[TASK BRIEF]: Given the listing below, write out exactly the lines starting with the line that has "else if isScheduledElectionPaused" and going on through the line that has "Definition elect (se", both kept.

[DATA EXCERPTS]:
_____

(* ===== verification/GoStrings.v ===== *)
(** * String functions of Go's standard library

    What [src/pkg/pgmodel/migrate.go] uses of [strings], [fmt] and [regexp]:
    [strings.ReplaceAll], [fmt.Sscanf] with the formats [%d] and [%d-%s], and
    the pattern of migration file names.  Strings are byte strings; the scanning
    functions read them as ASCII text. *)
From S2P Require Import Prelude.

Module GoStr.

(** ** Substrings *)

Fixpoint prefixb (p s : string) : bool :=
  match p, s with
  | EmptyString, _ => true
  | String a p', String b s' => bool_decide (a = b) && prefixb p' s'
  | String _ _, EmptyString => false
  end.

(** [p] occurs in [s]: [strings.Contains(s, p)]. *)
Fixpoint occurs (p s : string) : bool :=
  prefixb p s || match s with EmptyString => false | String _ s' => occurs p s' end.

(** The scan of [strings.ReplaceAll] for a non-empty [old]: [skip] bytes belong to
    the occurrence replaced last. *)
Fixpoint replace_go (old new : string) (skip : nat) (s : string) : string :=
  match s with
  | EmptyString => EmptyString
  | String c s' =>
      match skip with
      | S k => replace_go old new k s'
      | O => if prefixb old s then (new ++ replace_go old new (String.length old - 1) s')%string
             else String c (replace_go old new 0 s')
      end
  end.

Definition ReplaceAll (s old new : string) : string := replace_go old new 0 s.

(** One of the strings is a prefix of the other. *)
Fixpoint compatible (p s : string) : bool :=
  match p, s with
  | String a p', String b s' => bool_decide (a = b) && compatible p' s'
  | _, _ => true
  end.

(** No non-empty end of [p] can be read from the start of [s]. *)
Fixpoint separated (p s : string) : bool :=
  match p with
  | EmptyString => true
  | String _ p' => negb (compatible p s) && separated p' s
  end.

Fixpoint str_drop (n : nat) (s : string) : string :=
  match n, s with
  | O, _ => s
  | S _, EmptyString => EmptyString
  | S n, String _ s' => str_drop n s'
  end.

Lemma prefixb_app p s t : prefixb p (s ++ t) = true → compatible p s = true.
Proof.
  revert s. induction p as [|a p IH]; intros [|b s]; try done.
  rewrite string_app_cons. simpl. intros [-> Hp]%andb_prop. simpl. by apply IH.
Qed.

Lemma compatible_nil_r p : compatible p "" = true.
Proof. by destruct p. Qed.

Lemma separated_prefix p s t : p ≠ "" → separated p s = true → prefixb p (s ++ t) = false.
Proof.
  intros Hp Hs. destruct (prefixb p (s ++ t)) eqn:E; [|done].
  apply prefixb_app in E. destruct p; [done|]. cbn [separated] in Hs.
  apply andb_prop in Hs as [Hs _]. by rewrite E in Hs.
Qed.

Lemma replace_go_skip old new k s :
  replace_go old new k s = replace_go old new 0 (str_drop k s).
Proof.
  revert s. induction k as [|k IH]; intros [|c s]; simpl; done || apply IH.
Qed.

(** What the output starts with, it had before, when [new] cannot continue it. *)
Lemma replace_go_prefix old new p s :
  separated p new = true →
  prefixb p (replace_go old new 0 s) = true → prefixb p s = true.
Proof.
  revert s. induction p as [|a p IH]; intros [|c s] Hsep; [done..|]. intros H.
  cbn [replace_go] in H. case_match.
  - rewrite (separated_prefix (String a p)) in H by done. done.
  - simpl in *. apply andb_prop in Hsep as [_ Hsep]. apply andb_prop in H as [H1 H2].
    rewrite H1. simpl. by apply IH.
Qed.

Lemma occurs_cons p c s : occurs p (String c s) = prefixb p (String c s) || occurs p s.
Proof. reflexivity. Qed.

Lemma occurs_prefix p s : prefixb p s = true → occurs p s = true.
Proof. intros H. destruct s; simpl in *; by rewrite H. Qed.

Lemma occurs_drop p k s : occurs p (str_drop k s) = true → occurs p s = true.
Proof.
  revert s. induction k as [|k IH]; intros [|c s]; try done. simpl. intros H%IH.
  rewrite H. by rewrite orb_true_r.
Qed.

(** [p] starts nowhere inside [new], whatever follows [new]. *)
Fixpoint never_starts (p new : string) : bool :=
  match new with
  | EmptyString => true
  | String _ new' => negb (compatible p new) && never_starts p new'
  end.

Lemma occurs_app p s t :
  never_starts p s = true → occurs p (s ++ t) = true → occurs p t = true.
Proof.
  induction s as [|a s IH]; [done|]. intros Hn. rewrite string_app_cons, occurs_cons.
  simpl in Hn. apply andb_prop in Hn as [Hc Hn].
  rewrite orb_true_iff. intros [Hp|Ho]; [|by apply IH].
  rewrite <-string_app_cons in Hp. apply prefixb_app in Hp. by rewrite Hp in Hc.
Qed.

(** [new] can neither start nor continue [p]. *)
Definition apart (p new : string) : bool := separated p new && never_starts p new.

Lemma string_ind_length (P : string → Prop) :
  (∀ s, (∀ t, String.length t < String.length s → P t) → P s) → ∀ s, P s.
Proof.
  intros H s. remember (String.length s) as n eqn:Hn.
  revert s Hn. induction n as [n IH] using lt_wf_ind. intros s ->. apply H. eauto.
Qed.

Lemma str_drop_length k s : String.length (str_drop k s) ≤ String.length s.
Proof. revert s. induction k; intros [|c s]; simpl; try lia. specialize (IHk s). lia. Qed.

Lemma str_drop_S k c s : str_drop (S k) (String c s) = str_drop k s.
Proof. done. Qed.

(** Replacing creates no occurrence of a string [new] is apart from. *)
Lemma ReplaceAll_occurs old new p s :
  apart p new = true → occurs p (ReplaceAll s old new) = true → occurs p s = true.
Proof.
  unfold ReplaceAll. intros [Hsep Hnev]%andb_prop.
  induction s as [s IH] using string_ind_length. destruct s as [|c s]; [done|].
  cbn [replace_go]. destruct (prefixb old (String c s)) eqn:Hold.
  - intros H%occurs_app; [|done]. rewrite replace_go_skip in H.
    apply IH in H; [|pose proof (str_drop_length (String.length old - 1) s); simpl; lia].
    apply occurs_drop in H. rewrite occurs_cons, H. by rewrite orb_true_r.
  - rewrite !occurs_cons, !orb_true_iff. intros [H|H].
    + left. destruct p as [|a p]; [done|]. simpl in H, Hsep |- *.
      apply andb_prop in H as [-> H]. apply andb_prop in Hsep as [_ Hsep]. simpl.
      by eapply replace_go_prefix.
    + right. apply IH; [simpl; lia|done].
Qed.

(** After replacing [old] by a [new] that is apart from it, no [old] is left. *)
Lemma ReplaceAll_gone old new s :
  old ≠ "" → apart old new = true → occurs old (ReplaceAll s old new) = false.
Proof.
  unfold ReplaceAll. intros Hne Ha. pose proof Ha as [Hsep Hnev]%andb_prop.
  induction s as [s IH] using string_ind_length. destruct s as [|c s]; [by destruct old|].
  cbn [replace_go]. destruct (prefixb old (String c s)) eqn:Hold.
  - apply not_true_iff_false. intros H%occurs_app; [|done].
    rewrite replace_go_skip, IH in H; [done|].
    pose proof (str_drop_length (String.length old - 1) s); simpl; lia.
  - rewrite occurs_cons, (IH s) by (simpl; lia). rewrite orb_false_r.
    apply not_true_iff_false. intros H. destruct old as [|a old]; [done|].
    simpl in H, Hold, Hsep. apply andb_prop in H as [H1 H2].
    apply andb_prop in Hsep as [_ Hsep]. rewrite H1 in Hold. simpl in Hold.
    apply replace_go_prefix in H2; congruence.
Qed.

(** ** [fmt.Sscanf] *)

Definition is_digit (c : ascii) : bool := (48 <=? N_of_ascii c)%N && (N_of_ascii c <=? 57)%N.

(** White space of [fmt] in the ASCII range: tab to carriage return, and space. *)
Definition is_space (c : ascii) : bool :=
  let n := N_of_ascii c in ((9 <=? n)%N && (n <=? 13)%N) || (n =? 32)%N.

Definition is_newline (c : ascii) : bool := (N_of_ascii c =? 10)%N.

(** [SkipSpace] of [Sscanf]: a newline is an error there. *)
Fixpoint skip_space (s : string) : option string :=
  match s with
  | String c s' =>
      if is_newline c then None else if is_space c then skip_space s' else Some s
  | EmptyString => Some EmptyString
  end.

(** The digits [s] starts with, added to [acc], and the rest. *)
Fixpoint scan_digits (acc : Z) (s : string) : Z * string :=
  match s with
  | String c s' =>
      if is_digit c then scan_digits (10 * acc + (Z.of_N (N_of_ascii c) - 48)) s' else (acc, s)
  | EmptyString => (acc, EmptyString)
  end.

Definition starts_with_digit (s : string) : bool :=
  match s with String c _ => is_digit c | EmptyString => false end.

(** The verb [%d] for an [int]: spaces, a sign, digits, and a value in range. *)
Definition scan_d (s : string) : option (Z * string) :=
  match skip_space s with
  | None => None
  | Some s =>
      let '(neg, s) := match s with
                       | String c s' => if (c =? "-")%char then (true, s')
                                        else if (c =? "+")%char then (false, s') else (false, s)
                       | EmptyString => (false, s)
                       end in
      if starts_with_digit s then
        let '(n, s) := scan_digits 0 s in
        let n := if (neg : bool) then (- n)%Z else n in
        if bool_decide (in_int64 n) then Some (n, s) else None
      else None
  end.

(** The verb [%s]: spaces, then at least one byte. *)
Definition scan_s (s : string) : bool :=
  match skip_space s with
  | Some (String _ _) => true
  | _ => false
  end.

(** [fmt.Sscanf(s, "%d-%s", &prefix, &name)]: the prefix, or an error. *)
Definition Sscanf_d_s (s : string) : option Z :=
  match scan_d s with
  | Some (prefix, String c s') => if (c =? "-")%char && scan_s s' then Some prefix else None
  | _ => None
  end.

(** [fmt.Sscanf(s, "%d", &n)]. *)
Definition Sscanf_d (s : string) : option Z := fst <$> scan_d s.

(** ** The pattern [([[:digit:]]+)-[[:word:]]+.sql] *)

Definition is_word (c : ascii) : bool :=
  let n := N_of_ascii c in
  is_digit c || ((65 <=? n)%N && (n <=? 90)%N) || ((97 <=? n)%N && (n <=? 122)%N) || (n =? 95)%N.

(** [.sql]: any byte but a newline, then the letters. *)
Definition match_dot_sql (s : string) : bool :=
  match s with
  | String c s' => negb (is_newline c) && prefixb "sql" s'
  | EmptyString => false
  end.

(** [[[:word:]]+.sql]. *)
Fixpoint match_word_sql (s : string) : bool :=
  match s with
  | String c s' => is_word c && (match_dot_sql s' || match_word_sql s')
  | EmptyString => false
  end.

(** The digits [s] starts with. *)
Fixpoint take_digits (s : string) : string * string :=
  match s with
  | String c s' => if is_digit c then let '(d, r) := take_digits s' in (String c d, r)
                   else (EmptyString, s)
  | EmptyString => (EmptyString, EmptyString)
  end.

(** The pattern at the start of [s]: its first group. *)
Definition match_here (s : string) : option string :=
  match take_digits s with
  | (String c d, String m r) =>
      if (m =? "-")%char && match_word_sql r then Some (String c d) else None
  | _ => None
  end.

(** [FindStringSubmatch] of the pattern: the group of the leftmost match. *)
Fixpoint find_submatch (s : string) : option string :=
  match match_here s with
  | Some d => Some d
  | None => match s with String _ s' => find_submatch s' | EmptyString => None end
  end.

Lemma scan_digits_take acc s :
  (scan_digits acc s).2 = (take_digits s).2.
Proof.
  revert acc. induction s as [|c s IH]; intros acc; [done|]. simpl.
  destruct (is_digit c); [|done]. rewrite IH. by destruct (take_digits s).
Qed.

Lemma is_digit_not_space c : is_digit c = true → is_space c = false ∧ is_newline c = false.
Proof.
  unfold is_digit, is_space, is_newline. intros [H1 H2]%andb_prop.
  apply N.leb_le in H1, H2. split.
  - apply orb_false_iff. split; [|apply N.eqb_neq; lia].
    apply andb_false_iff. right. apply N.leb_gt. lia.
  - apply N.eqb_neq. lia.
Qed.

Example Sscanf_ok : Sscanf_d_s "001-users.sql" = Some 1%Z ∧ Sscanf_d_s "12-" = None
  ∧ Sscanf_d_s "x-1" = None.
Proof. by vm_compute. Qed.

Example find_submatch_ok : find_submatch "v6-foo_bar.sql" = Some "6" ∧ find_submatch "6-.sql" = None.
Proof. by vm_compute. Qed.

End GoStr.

_____

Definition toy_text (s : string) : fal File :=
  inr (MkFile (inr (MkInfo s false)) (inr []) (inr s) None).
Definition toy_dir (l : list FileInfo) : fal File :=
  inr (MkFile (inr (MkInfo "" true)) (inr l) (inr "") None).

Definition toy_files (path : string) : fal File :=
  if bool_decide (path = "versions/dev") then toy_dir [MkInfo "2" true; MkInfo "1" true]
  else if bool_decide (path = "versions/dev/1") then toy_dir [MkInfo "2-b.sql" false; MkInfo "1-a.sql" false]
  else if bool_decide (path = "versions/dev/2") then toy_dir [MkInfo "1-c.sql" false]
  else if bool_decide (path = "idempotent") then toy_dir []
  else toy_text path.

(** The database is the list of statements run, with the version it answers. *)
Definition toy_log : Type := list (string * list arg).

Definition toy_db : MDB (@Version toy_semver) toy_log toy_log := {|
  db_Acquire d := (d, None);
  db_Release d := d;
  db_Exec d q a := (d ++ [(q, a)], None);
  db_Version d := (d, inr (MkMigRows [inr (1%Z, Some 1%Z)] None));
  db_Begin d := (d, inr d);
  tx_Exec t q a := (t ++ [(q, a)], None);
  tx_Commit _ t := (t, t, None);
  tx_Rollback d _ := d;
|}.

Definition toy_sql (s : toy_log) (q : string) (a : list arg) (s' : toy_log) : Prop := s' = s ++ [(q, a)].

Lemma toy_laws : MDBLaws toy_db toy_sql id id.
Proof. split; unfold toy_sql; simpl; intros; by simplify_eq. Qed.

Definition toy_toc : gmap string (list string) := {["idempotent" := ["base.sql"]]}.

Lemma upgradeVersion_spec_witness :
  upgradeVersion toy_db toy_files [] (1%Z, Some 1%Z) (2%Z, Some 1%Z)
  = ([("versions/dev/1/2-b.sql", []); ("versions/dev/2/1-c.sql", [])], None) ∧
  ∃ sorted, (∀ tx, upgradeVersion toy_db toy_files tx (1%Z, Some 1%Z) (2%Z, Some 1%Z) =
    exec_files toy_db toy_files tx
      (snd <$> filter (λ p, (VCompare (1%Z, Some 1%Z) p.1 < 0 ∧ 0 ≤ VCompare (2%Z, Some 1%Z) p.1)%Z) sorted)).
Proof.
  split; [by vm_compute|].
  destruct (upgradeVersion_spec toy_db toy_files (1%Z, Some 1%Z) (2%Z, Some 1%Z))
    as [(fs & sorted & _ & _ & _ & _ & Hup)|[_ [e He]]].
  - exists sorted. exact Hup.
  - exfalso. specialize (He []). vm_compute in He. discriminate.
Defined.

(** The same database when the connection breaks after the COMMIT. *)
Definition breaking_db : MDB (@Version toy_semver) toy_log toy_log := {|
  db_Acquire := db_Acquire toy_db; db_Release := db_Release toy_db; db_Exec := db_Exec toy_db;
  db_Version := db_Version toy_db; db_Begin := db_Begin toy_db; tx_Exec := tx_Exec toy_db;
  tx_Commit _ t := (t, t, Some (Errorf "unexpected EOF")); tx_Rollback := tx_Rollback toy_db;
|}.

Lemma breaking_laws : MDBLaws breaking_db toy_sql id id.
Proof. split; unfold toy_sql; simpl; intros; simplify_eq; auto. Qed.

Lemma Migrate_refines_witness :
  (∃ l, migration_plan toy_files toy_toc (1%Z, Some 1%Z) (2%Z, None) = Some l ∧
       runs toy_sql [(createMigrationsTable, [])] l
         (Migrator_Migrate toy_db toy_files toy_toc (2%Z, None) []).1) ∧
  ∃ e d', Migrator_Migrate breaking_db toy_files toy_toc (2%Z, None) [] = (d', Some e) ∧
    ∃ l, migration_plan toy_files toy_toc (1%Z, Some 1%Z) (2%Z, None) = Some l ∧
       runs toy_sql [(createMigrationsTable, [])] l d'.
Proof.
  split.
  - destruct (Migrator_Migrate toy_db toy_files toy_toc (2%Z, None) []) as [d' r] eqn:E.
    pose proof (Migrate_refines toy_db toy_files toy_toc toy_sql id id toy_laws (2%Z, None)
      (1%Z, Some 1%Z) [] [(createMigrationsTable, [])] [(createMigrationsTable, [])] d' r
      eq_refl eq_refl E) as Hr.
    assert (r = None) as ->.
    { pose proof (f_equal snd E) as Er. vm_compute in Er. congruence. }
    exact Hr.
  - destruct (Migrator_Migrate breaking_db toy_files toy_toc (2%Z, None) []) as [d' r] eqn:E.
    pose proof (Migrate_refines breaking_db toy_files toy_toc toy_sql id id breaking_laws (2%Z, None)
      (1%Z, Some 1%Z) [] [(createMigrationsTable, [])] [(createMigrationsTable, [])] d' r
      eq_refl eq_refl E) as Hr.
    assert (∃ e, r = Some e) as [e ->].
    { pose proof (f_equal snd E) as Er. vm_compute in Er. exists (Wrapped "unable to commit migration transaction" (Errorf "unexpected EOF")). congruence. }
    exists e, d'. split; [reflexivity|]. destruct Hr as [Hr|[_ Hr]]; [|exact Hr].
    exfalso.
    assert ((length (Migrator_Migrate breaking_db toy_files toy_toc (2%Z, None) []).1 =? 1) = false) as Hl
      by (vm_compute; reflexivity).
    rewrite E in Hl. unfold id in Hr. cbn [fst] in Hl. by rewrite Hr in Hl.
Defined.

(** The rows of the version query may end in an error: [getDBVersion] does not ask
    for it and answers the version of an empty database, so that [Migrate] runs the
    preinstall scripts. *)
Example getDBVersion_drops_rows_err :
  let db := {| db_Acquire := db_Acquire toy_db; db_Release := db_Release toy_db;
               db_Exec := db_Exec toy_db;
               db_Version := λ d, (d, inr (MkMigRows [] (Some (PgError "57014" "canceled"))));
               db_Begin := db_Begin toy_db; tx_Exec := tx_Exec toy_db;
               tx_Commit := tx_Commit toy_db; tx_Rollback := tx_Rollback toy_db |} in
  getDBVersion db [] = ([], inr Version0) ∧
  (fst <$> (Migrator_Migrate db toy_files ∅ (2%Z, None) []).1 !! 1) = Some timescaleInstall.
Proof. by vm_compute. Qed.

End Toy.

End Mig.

_____

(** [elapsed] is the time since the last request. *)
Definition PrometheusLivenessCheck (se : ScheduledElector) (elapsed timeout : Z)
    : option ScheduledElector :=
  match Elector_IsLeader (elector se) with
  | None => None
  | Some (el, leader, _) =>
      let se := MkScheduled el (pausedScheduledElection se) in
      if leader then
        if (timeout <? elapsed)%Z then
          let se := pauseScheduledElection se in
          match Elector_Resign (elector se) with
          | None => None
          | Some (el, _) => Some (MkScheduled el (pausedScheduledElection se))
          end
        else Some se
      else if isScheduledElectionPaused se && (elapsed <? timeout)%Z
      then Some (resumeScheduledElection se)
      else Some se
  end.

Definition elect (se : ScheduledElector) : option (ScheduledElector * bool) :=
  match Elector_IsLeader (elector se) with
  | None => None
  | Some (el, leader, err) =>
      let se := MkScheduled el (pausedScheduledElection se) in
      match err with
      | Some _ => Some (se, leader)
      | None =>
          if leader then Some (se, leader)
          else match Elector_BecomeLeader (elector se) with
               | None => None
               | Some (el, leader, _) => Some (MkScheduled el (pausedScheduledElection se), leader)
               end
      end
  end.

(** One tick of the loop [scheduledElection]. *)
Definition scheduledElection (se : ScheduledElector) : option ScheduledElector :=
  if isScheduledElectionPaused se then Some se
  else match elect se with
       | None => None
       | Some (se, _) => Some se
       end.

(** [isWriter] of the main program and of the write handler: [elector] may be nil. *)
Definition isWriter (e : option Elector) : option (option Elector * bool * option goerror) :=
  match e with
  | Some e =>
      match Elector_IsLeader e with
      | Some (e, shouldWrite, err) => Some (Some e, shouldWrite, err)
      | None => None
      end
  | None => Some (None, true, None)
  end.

_____

[YOUR RESPONSE]:
      else if isScheduledElectionPaused se && (elapsed <? timeout)%Z
      then Some (resumeScheduledElection se)
      else Some se
  end.

Definition elect (se : ScheduledElector) : option (ScheduledElector * bool) :=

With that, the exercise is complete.